Smith, who’d been working as a fashion industry consultant, searched online for jewelry internships. She sought out museum exhibitions and lectures. She studied the big French jewelry houses in Paris—a relocation that allowed her to live abroad, as she’d wanted to. “I swam in it because I had to,” Smith recalls of learning the jewelry business.

Earlier this year, she saw an Instagram post about the Lonia Tate Scholarship, established in 2022 by Ben Bridge Jeweler to give aspirants like Smith training in the jewelry industry. Smith forwarded the post to her sister and business partner, Jocelynn Jacobs.

“I told her, ‘This is for me.’ She said I should apply, so I did,” Smith says. “I was scared, but I had been looking at GIA classes for five years. It was always a goal, but it was so expensive. I didn’t know how it would be feasible. Then I saw the scholarship and said, ‘This is it.’”

On July 22, Smith was announced as the winner of this year’s scholarship. “I’m so lucky, and I can’t wait to continue down this path and allow my glass ceiling to be someone else’s floor,” she says.

The Lonia Tate Scholarship is awarded in memory of a longtime associate at Ben Bridge Jeweler who made history as the first Black president of the Seattle chapter of Executive Women International. Tate was devoted to community building within the jewelry industry, and the scholarship honoring her is supported by the Black in Jewelry Coalition.
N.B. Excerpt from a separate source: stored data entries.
(** *** Calls of the mutators

    The calls that keep the records: the product, sale, supplier, expense,
    customer, customer-payment, company-info and category mutators.  Three
    mutators of the provider are not among them, and the properties over runs
    of calls say nothing of them: [resetAllData] and [importData] replace
    whole cells, and after [saveSystemSettings] the effect on the business
    type may replace the category list. *)

Inductive Call : Type :=
| AddProduct (e : Env) (product : Product.t)
| UpdateProduct (e : Env) (updatedProduct : Product.t)
| DeleteProduct (productId : string)
| AddSale (e : Env) (sale : Sale.t)
| DeleteSale (saleId : string)
| AddSupplier (e : Env) (supplier : object)
| UpdateSupplier (updatedSupplier : object)
| DeleteSupplier (supplierId : string)
| AddExpense (e : Env) (expense : object)
| UpdateExpense (updatedExpense : object)
| DeleteExpense (expenseId : string)
| AddCustomer (e : Env) (customer : object)
| UpdateCustomer (updatedCustomer : object)
| DeleteCustomer (customerId : string)
| AddCustomerPayment (e : Env) (payment : object)
| SaveCompanyInfo (info : object)
| AddCategory (name : string)
| UpdateCategory (oldName newName : string)
| DeleteCategory (e : Env) (name : string).

Definition perform (st : State) (c : Call) : State :=
  match c with
  | AddProduct e product => stateOf (addProduct e product st)
  | UpdateProduct e updatedProduct => stateOf (updateProduct e updatedProduct st)
  | DeleteProduct productId => stateOf (deleteProduct productId st)
  | AddSale e sale => stateOf (addSale e sale st)
  | DeleteSale saleId => stateOf (deleteSale saleId st)
  | AddSupplier e supplier => stateOf (addSupplier e supplier st)
  | UpdateSupplier updatedSupplier => stateOf (updateSupplier updatedSupplier st)
  | DeleteSupplier supplierId => stateOf (deleteSupplier supplierId st)
  | AddExpense e expense => stateOf (addExpense e expense st)
  | UpdateExpense updatedExpense => stateOf (updateExpense updatedExpense st)
  | DeleteExpense expenseId => stateOf (deleteExpense expenseId st)
  | AddCustomer e customer => stateOf (addCustomer e customer st)
  | UpdateCustomer updatedCustomer => stateOf (updateCustomer updatedCustomer st)
  | DeleteCustomer customerId => stateOf (deleteCustomer customerId st)
  | AddCustomerPayment e payment => stateOf (addCustomerPayment e payment st)
  | SaveCompanyInfo companyData => stateOf (saveCompanyInfo companyData st)
  | AddCategory name => stateOf (addCategory name st)
  | UpdateCategory oldName newName => stateOf (updateCategory oldName newName st)
  | DeleteCategory e name => stateOf (deleteCategory e name st)
  end.

Definition performAll (calls : list Call) (st : State) : State :=
  fold_left perform calls st.

(** ** Notions used by the further properties *)

(** Quantity of a product in the sales on record. *)
Fixpoint soldIn (productId : string) (ss : list Sale.t) : Z :=
  match ss with
  | [] => 0
  | s :: rest => quantityOf productId (Sale.items s) + soldIn productId rest
  end.

(** Stock of a product together with its quantity in the sales on record. *)
Definition stockAndSold (productId : string) (st : State) : option Z :=
  option_map (fun s => s + soldIn productId (sales st))
             (stockOf productId (products st)).

(** A run in which no product is added, edited or deleted, every sale gets
    an id that no sale on record has, and the items of every sale added or
    deleted are within the range for the products at that point. *)
Fixpoint salesRun (st : State) (calls : list Call) : Prop :=
  match calls with
  | [] => True
  | c :: rest =>
      match c with
      | AddProduct _ _ | UpdateProduct _ _ | DeleteProduct _ => False
      | AddSale e sale =>
          ~ In (generateId e 0) (map Sale.id (sales st))
          /\ withinRange (Sale.items sale) (products st)
      | DeleteSale saleId =>
          forall s, find (fun x => Sale.id x === saleId) (sales st) = Some s ->
                    withinRange (Sale.items s) (products st)
      | _ => True
      end
      /\ salesRun (perform st c) rest
  end.

Module Sample2.
Definition otherEnv : Env :=
  mkEnv (fun k => match k with O => "k2x7y8z" | _ => "k2u9v0w" end) "2024-05-18" true.

Definition secondSale : Sale.t :=
  Sale.Build "" [SaleItem.Build "B" 1 2; SaleItem.Build "A" 20 10] "online" None "2024-05-18".
End Sample2.



(** A run in which every added product gets an id that no product has. *)
Fixpoint freshProductIds (st : State) (calls : list Call) : Prop :=
  match calls with
  | [] => True
  | c :: rest =>
      match c with
      | AddProduct e _ => ~ In (generateId e 0) (map Product.id (products st))
      | _ => True
      end
      /\ freshProductIds (perform st c) rest
  end.


Module Sample3.
End Sample3.

(** Every product is filed under a category of the list. *)
Definition categoriesOnRecord (st : State) : Prop :=
  Forall (fun c => In c (categories st)) (map Product.category (products st)).

(** A run in which every product added or saved is filed under a category of
    the list, as the product form offers them. *)
Fixpoint knownCategories (st : State) (calls : list Call) : Prop :=
  match calls with
  | [] => True
  | c :: rest =>
      match c with
      | AddProduct _ p => In (Product.category p) (categories st)
      | UpdateProduct _ p => In (Product.category p) (categories st)
      | _ => True
      end
      /\ knownCategories (perform st c) rest
  end.

Module Sample4.
Definition acme : object := [("name", VStr "Acme"); ("phone", VStr "555-0100")].
Definition acmeStored : object :=
  [("name", VStr "Acme"); ("phone", VStr "555-0100"); ("id", VStr "s1")].
Definition acmeEdited : object :=
  [("name", VStr "Acme Ltd"); ("phone", VStr "555-0100"); ("id", VStr "s1")].
Definition bolt : object := [("id", VStr "s2"); ("name", VStr "Bolt")].

Definition suppliersOnly : State :=
  mkState [] [] [acmeStored; bolt] [] [] [] [] [] [] [].
End Sample4.

(** The payments recorded by the calls of a run, in order. *)
Definition paymentsOf (calls : list Call) : list object :=
  flat_map (fun c => match c with
                     | AddCustomerPayment e payment =>
                         [Obj.withId (generateId e 0) payment]
                     | _ => []
                     end)
           calls.

(** The flattened table of default categories, as the effect computes it. *)
Definition allDefaultCategories (c : Constants) : list string :=
  flat_map (DEFAULT_CATEGORIES c) (businessTypes c).

Module Sample5.
(** A table with the four business types of the settings form. *)
Definition constants : Constants :=
  mkConstants ["clothing"; "pharmacy"; "convenience"; "hardware"]
    (fun b =>
       if b === "clothing" then ["Shirts"; "Pants"]
       else if b === "pharmacy" then ["Medicine"; "Care"]
       else if b === "convenience" then ["Snacks"; "Drinks"]
       else if b === "hardware" then ["Tools"]
       else []).

Definition customized : State :=
  mkState [] [] [] [] [] [] [] [] [] ["Shirts"; "Scarves"].

Definition trimmedDefaults : State :=
  mkState [] [] [] [] [] [] [] [] [] ["Pants"].
End Sample5.

Definition isDownload (ev : Event) : bool :=
  match ev with Downloaded _ _ => true | _ => false end.

(** The name [exportBackup] gives the backup file. *)
Definition backupFileName (e : Env) : string :=
  JS.template ["swift-pos-backup-"; today e; ".json"].

Module Sample6.
Definition granted : Dir.t := Dir.Build (Some "granted") None true true true true.
Definition closeFails : Dir.t := Dir.Build (Some "prompt") (Some "granted") true true true false.
End Sample6.

Module Sample7.
Definition withSettings : State :=
  mkState [] [] [] [] [] [] [] [("name", VStr "Swift POS")] defaultSettings ["Shirts"].
End Sample7.

(** Every cell holds a value of the kind its type announces: an array for the
    collections, an object for the company info and the settings. *)
Definition shaped (st : Store) : Prop :=
  forall k, expectedShape k (st k) = true.

(** * Properties *)

(** ** Basic facts about the built-ins *)

Lemma strictEq_spec (a b : string) : reflect (a = b) (a === b).
Proof. apply String.eqb_spec. Qed.

Lemma strictEq_refl (a : string) : (a === a) = true.
Proof. apply String.eqb_refl. Qed.

Lemma truthyStr_set (o : option string) :
  JS.truthyStr o = true <-> exists s, o = Some s /\ s <> "".
Proof.
  destruct o as [s|]; simpl.
  - destruct (strictEq_spec s ""); simpl; split.
    + discriminate.
    + intros (s' & E & N). inversion E; subst. contradiction.
    + intros _. now exists s.
    + reflexivity.
  - split; [discriminate | intros (s & E & _); discriminate].
Qed.

Lemma filter_all {A : Type} (f : A -> bool) (l : list A) :
  (forall x, In x l -> f x = true) -> filter f l = l.
Proof.
  induction l as [|a l IH]; intros H; simpl; [reflexivity|].
  rewrite (H a (or_introl eq_refl)). f_equal. apply IH. intros x Hx. apply H. now right.
Qed.

Lemma filter_none {A : Type} (f : A -> bool) (l : list A) :
  forallb (fun x => negb (f x)) l = true -> filter f l = [].
Proof.
  induction l as [|a l IH]; simpl; [reflexivity|].
  intros H. apply andb_true_iff in H. destruct H as [H1 H2].
  destruct (f a); [discriminate | now apply IH].
Qed.

(** ** Products and the purchases they imply *)

(** The test of [addProduct] and [updateProduct], spelled out. *)
Lemma restock_test (o : option string) (qty cost : Z) :
  JS.truthyStr o && (0 <? qty) && (0 <? cost) = true
  <-> exists s, o = Some s /\ s <> "" /\ 0 < qty /\ 0 < cost.
Proof.
  rewrite !andb_true_iff, truthyStr_set, !Z.ltb_lt. split.
  - intros [[(s & E & N) Hq] Hc]. now exists s.
  - intros (s & E & N & Hq & Hc). repeat split; trivial. now exists s.
Qed.





(** The Purchase that [addProduct] writes for stock that comes from a
    supplier. *)
Lemma addProduct_purchase_written (e : Env) (product : Product.t) (st : State)
      (supplier : string) :
  Product.supplierId product = Some supplier -> supplier <> "" ->
  0 < Product.stock product -> 0 < Product.buyingPrice product ->
  purchases (stateOf (addProduct e product st)) =
    purchases st ++
    [purchaseFor (generateId e 1) (today e) supplier (generateId e 0)
                 (Product.stock product) (Product.buyingPrice product)].
Proof.
  intros E N Hq Hc. unfold addProduct, bind, stateOf.
  cbn [fst snd Product.withId Product.supplierId Product.stock Product.buyingPrice
       Product.id].
  assert (T : JS.truthyStr (Product.supplierId product) && (0 <? Product.stock product)
              && (0 <? Product.buyingPrice product) = true)
    by (apply restock_test; now exists supplier).
  rewrite T, E. reflexivity.
Qed.


Lemma deleteProduct_fresh (i : string) (p : Product.t) (ps : list Product.t) :
  ~ In i (map Product.id ps) ->
  filter (fun q => Product.id q !== i) (ps ++ [Product.withId i p]) = ps.
Proof.
  intros Fresh. rewrite filter_app. cbn [filter Product.withId Product.id].
  rewrite strictEq_refl. cbn. rewrite app_nil_r.
  apply filter_all. intros q Hq.
  destruct (strictEq_spec (Product.id q) i) as [E|]; [|reflexivity].
  exfalso. apply Fresh. rewrite <- E. now apply in_map.
Qed.

(** C9: [addProduct] followed by [deleteProduct] on the generated id gives
    back the product list as it was; a Purchase written by [addProduct] stays;
    no other cell changes.  The generated id is new among the products. *)
Theorem addProduct_deleteProduct (e : Env) (product : Product.t) (st : State) :
  ~ In (generateId e 0) (map Product.id (products st)) ->
  let st1 := stateOf (addProduct e product st) in
  let st2 := stateOf (deleteProduct (generateId e 0) st1) in
  products st2 = products st
  /\ purchases st2 = purchases st1
  /\ (forall supplier,
        Product.supplierId product = Some supplier -> supplier <> "" ->
        0 < Product.stock product -> 0 < Product.buyingPrice product ->
        purchases st2 =
          purchases st ++
          [purchaseFor (generateId e 1) (today e) supplier (generateId e 0)
                       (Product.stock product) (Product.buyingPrice product)])
  /\ st2 = stateOf (setPurchases (fun _ => purchases st1) st)
  /\ toastsOf (deleteProduct (generateId e 0) st1) = [].
Proof.
  intros Fresh st1 st2.
  assert (P2 : purchases st2 = purchases st1) by reflexivity.
  assert (St : st2 = stateOf (setPurchases (fun _ => purchases st1) st)).
  { subst st2 st1.
    unfold deleteProduct, addProduct, bind, setProducts, setPurchases, ret, stateOf.
    destruct (JS.truthyStr _ && _ && _); cbn; rewrite (deleteProduct_fresh _ _ _ Fresh);
      destruct st; reflexivity. }
  repeat split; trivial.
  - rewrite St. reflexivity.
  - intros supplier E N Hq Hc. rewrite P2. subst st1.
    now apply addProduct_purchase_written.
Qed.

Lemma addProduct_deleteProduct_witness :
  ~ In "k1a2b3c" (map Product.id (products Sample.shop))
  /\ products (stateOf (deleteProduct "k1a2b3c"
                 (stateOf (addProduct Sample.env Sample.shirt Sample.shop))))
     = products Sample.shop.
Proof.
  split.
  - simpl. intros [H | [H | H]]; try discriminate; exact H.
  - apply (addProduct_deleteProduct Sample.env Sample.shirt Sample.shop).
    simpl. intros [H | [H | H]]; try discriminate; exact H.
Defined.

(** ** Sales and stock *)

Lemma withStock_same (p : Product.t) : Product.withStock (Product.stock p) p = p.
Proof. now destruct p. Qed.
Smith will receive $10,000 to cover the cost of tuition and supplies for earning her Graduate Gemologist diploma from GIA. After graduation, she has the opportunity for a three-month paid internship with Ben Bridge Jeweler in Seattle.

Originally from Atlanta, Smith has lived and worked in three countries on three continents over the past seven years. She was in Senegal doing consulting work for fashion companies when she realized she wanted a future in the jewelry industry.

“I was responsible for sourcing materials, and their jewelry specifically. As I did that, I came in contact with the artisans and suppliers these companies were working with, and I built relationships. As I learned about what they did, I became enamored with the craftsmanship. It’s all done by hand, not by machines,” Smith says.

She commissioned jewelry pieces from these artisans for herself and her family, and that sparked the idea for her own jewelry brand. Smith enrolled in a Parisian business school to learn to the skills she would need to succeed at a large jewelry house.

Understanding that her path toward a Cartier or Chaumet would not be easy, Smith began making jewelry with her sister, mostly custom orders.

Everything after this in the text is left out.